Strive for Work Life Integration, Not Balance

We’ve been programmed to believe that hard work, longer hours will result in a straight line of success. The truth couldn’t be more different.

Resilient Leadership: Life's Greatest Illusion with Leadership Coach Barbara Waxman
Resilient Leadership: The Reality of Life with Leadership Coach Barbara Waxman

Sure, work, effort and even sometimes sacrifice can be cornerstones to success but we’ve gotten the equation out of balance. I see many clients who treat themselves more like the computers they work on. An on/off switch—waiting to reboot when about to crash—uploading a new, personal OS when the old one gets irreparably damaged. I see this when stress causes illness, and a client comes to me in crisis, realizing that only then, they need to make changes.

Life is cyclical, it’s rarely a straight line driven solely by grind. Just like everything in nature, we have periods of productivity and dormancy. We need rest, a season of shedding the old, of retreat, before spring’s new growth.

Learn From Your Life Story

Define Your Drivers and Clarify Your Values

The more you understand your story, your strengths and weakness, your patterns—the easier it is for your foresight to be 20/20. Once you’ve activated this level of intentional reflection, it will be important for you to integrate your insights by clarifying your values. This will equip you to make choices that feel authentic.
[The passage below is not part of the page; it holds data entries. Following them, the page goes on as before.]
(* ===== verification/Threads.v ===== *)
(** * Threads that can be stopped (StoppableThread.h, StoppableThread.cpp)

    The object between its methods, and the pause of its thread as a machine that is
    interleaved with [Stop].  The results of [pipe] and [close], and whether the
    function of the thread returns once it is told to stop, are inputs. *)

From S2P Require Import Prelude.
From stdpp Require Import relations.

(** ** The object *)

(** [thread_] is whether the pointer is set; [stop_pipe_] whether the reading and the
    writing end are open, [None] as long as [pipe] never succeeded. *)
Record StoppableThread := mkThread { thread_ : bool; should_stop_ : bool; stop_pipe_ : option (bool * bool) }.
Definition StoppableThread_make : StoppableThread := mkThread false false None.

Definition running (t : StoppableThread) : bool := thread_ t.
Definition should_stop (t : StoppableThread) : bool := should_stop_ t.

Definition prepareStart (pipe_ok : bool) (t : StoppableThread) : bool * StoppableThread :=
  if running t then (false, t)
  else
    let t := mkThread (thread_ t) false (stop_pipe_ t) in
    if pipe_ok then (true, mkThread (thread_ t) (should_stop_ t) (Some (true, true))) else (false, t).
Definition doStart (t : StoppableThread) : bool * StoppableThread := (true, mkThread true (should_stop_ t) (stop_pipe_ t)).
Definition Start (pipe_ok : bool) (t : StoppableThread) : bool * StoppableThread :=
  let '(ok, t) := prepareStart pipe_ok t in if ok then doStart t else (false, t).

(** What [close] of the writing end returns, attempt by attempt. *)
Inductive CloseResult := CLOSED | INTERRUPTED | FAILED.
#[global] Instance CloseResult_eq_dec : EqDecision CloseResult.
Proof. solve_decision. Defined.

(** The loop around it: another attempt after an interruption only. *)
Fixpoint close_loop (rs : list CloseResult) : bool :=
  match rs with
  | [] | CLOSED :: _ => true
  | INTERRUPTED :: rs => close_loop rs
  | FAILED :: _ => false
  end.

(** [returns] is whether the function of the thread comes to an end. *)
Definition Stop (rs : list CloseResult) (reading : CloseResult) (returns : bool) (t : StoppableThread) : outcome StoppableThread :=
  let t := mkThread (thread_ t) true (stop_pipe_ t) in
  match stop_pipe_ t with
  | None => Crash
  | Some (r, w) =>
      let w := w && negb (close_loop rs) in
      if negb (thread_ t) then Crash
      else if negb returns then Blocked
      else Ret (mkThread false (should_stop_ t) (Some (r && negb (bool_decide (reading = CLOSED)), w)))
  end.

(** The result of a pause that ends now. *)
Definition PauseUntil (t : StoppableThread) : bool := negb (should_stop t).

(** A thread runs only with a pipe. *)
Definition thread_ok (t : StoppableThread) : Prop := thread_ t = true -> stop_pipe_ t = Some (true, true).

Lemma Start_ok pipe_ok t : thread_ok t -> thread_ok (Start pipe_ok t).2 /\
  (Start pipe_ok t).1 = negb (thread_ t) && pipe_ok /\ ((Start pipe_ok t).1 = true -> thread_ (Start pipe_ok t).2 = true /\ should_stop_ (Start pipe_ok t).2 = false).
Proof. unfold Start, prepareStart, running. intros H. destruct (thread_ t) eqn:E; [done|]. destruct pipe_ok; [done|]. by cbn. Qed.

(** A thread that was started can be stopped and started again; stopping one that was
    not started, or whose start failed, is undefined. *)
Theorem Stop_after_Start pipe_ok rs reading t : thread_ t = false ->
  let '(ok, t1) := Start pipe_ok t in
  if ok then
    exists t2, Stop rs reading true t1 = Ret t2 /\ thread_ t2 = false /\ (Start true t2).1 = true /\
      (close_loop rs = true -> reading = CLOSED -> stop_pipe_ t2 = Some (false, false))
  else Stop rs reading true t1 = Crash.
Proof.
  intros Ht. unfold Start, prepareStart, running. rewrite Ht. destruct pipe_ok; cbn.
  - eexists. split; [done|]. split; [done|]. split; [done|]. intros -> ->. by rewrite bool_decide_true.
  - unfold Stop. cbn. by destruct (stop_pipe_ t) as [[]|].
Qed.

(** ** A pause and [Stop] *)

Inductive PausePc := P_TEST | P_GOING | P_WAIT | P_DONE (result : bool).
(** What [Stop] has done: nothing, set the flag, and notified as well. *)
Inductive StopPc := S_IDLE | S_FLAG | S_NOTIFIED.
Record Pause := mkPause { flag : bool; pause_pc : PausePc; stop_pc : StopPc }.

(** [wait_until] tests the condition under the mutex and then waits; [Stop] does not
    take the mutex. *)
Inductive pause_step : Pause -> Pause -> Prop :=
| step_test s f : pause_step (mkPause f P_TEST s) (mkPause f (if f then P_DONE false else P_GOING) s)
| step_wait f s : pause_step (mkPause f P_GOING s) (mkPause f P_WAIT s)
| step_timeout f s : pause_step (mkPause f P_WAIT s) (mkPause f (P_DONE (negb f)) s)
| step_flag f p : pause_step (mkPause f p S_IDLE) (mkPause true p S_FLAG)
| step_notify f p : pause_step (mkPause f p S_FLAG) (mkPause f (match p with P_WAIT => P_TEST | p => p end) S_NOTIFIED).

Definition pause_start : Pause := mkPause false P_TEST S_IDLE.

Definition pause_inv (k : Pause) : Prop :=
  (flag k = true <-> stop_pc k <> S_IDLE) /\ (pause_pc k = P_DONE false -> flag k = true).

Lemma pause_inv_reachable k : rtc pause_step pause_start k -> pause_inv k.
Proof.
  assert (forall k k', pause_step k k' -> pause_inv k -> pause_inv k') as Hstep.
  { intros k1 k2 H [H1 H2]. destruct H; cbn in *; split; cbn; try done.
    - intros Hd. by destruct f.
    - by intros [= ->%negb_false_iff].
    - split; [intros Hf; destruct H1 as [H1 _]; by specialize (H1 Hf)|]. intros _. by apply H1.
    - intros Hd. apply H2. by destruct p. }
  intros H. assert (pause_inv pause_start) as H0 by (split; [split; [done|by intros []]|done]). revert H0. induction H; eauto.
Qed.

(** A pause ends with false only after [Stop] has set the flag; with the flag set,
    it ends with false whatever comes next, at the latest when its time is over; but
    the notification itself can be lost. *)
Theorem pause_stops k : rtc pause_step pause_start k ->
  (pause_pc k = P_DONE false -> flag k = true) /\
  (flag k = true -> (forall b, pause_pc k <> P_DONE b) -> exists k', rtc pause_step k k' /\ pause_pc k' = P_DONE false).
Proof.
  intros [H1 H2]%pause_inv_reachable. split; [done|]. intros Hf Hd. destruct k as [f p s]. cbn in *. subst f.
  destruct p as [| | |b]; [| | |by destruct (Hd b)].
  - eexists. split; [by eapply rtc_once, step_test|done].
  - eexists. split; [eapply rtc_l; [apply step_wait|by eapply rtc_once, step_timeout]|done].
  - eexists. split; [by eapply rtc_once, step_timeout|done].
Qed.

Theorem pause_notification_lost : rtc pause_step pause_start (mkPause true P_WAIT S_NOTIFIED).
Proof.
  eapply rtc_l; [exact (step_test S_IDLE false)|]. eapply rtc_l; [exact (step_flag false P_GOING)|].
  eapply rtc_l; [exact (step_notify true P_GOING)|]. eapply rtc_once, step_wait.
Qed.

Lemma pause_stops_witness :
  rtc pause_step pause_start (mkPause true P_WAIT S_FLAG) /\
  exists k', rtc pause_step (mkPause true P_WAIT S_FLAG) k' /\ pause_pc k' = P_DONE false.
Proof.
  assert (rtc pause_step pause_start (mkPause true P_WAIT S_FLAG)) as H.
  { eapply rtc_l; [exact (step_test S_IDLE false)|]. eapply rtc_l; [exact (step_wait false S_IDLE)|]. eapply rtc_once. exact (step_flag false P_WAIT). }
  split; [exact H|]. apply (pause_stops _ H); [reflexivity|discriminate].
Defined.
Values are the beliefs, attitudes, and judgments that make up the basis of your decision-making and allow you to feel intentional about your choices. Those who understand what drives their decision-making are the ones who enjoy a life of authenticity, impact and fulfillment.

Define Your Drives and Clarify Your Values with Resilient Leadership Coach Barbara Waxman

Intrinsic Values:Less tangible, providing inner satisfaction and motivation. These values reflect what you stand for and how you show up.

Extrinsic Values: Assigned by external factors and are typically associated with tangible conditions and rewards.

Lifestyle Values: Expressed in work and leisure behavior patterns and are often experienced as the small choices that make a big difference.

Carl Jung wrote that all adults have both an inner child and an old sage within them (he didn’t mention an ear-worm but I’m sure he would agree). Honoring the energy, curiosity and spontaneity of your inner child, while also being still enough to hear the quiet voice of your inner sage, is what will enable you to be clear about who you are, how you show up and what you do. Defining your drivers and clarifying your values is taking stock of what makes you uniquely you.